EXERCISE INSTRUCTIONS
Nothing but an exact copy is wanted: the line with "by eapply W4." and each line after it in the data below, last line included.

Collected data entries
Lemma safebind_end_wf p t ret s hs b :
  handles_wf (HState s hs b) -> b !! p = Some t ->
  exists s' c, safebind_end p ret s = Done (s', c) /\ handles_wf (HState s' hs (delete p b)).
Proof.
  intros W Hb. assert (W' := W). destruct W' as [W1 W2 W3 W4 W5 W6 W7 W8 W9]. cbn [mgr handles binding] in *.
  destruct (W7 p t Hb) as (Ht & h & Hp & Hn). unfold safebind_end, deref. rewrite Hp, bind_Done. destruct (ret <? 0).
  - eexists _, _. split; [reflexivity |]. apply binding_delete_wf. eapply wf_update; try done; [cbn [refcnt]; by apply W3 |].
    intros q t' Hq. by apply (W7 q t').
  - eexists _, _. split; [reflexivity |]. set (c := fresh_ptr s) in *.
    assert (Hfresh : forall q x, heap s !! q = Some x -> h_cl x <> Some c) by
      (intros q x Hx Hc; specialize (W9 c (W5 q x c Hx Hc)); lia).
    split; cbn [mgr handles binding set_hinfo hmap heap live_rpccs fresh_ptr].
    + intros m q Hm. destruct (W1 m q Hm) as (x & Hx & Hxm). rewrite lookup_insert. case_decide; [subst q | by exists x].
      eexists. split; [done |]. cbn [h_m]. congruence.
    + intros q x Hx. apply lookup_insert_Some in Hx as [[<- <-]|[Hne Hx]]; [by apply (W2 p h Hp) | by apply W2].
    + intros q x Hx. apply lookup_insert_Some in Hx as [[<- <-]|[Hne Hx]]; [cbn [refcnt] |]; by apply W3.
    + intros t' q Hq. rewrite lookup_insert_is_Some'. right. by eapply W4.
    + intros q x c' Hx Hc. apply lookup_insert_Some in Hx as [[<- <-]|[Hne Hx]]; [cbn [h_cl] in Hc; set_solver |].
      apply elem_of_union_r. by eapply W5.
    + intros q r x y c' Hx Hy Hcx Hcy. apply lookup_insert_Some in Hx as [[<- <-]|[Hne Hx]];
        apply lookup_insert_Some in Hy as [[<- <-]|[Hne' Hy]]; try done; cbn [h_cl] in *; simplify_eq;
        [by destruct (Hfresh r y) | by destruct (Hfresh q x) | by eapply W6].
    + intros q t' Hq. apply lookup_delete_Some in Hq as [Hne Hq]. destruct (W7 q t' Hq) as (Hh & x & Hx & Hxn).
      split; [done |]. exists x. by rewrite lookup_insert_ne.
    + intros q Hx. rewrite lookup_insert_is_Some' in Hx. destruct Hx as [<-|Hx]; [specialize (W8 p ltac:(by eexists)); lia |].
      specialize (W8 q Hx). lia.
    + intros c' Hc. apply elem_of_union in Hc as [Hc|Hc]; [set_solver by lia |]. specialize (W9 c' Hc). lia.
Qed.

ANSWER
    + intros t' q Hq. rewrite lookup_insert_is_Some'. right. by eapply W4.
    + intros q x c' Hx Hc. apply lookup_insert_Some in Hx as [[<- <-]|[Hne Hx]]; [cbn [h_cl] in Hc; set_solver |].
      apply elem_of_union_r. by eapply W5.
    + intros q r x y c' Hx Hy Hcx Hcy. apply lookup_insert_Some in Hx as [[<- <-]|[Hne Hx]];
        apply lookup_insert_Some in Hy as [[<- <-]|[Hne' Hy]]; try done; cbn [h_cl] in *; simplify_eq;
        [by destruct (Hfresh r y) | by destruct (Hfresh q x) | by eapply W6].
    + intros q t' Hq. apply lookup_delete_Some in Hq as [Hne Hq]. destruct (W7 q t' Hq) as (Hh & x & Hx & Hxn).
      split; [done |]. exists x. by rewrite lookup_insert_ne.
    + intros q Hx. rewrite lookup_insert_is_Some' in Hx. destruct Hx as [<-|Hx]; [specialize (W8 p ltac:(by eexists)); lia |].
      specialize (W8 q Hx). lia.
    + intros c' Hc. apply elem_of_union in Hc as [Hc|Hc]; [set_solver by lia |]. specialize (W9 c' Hc). lia.
Qed.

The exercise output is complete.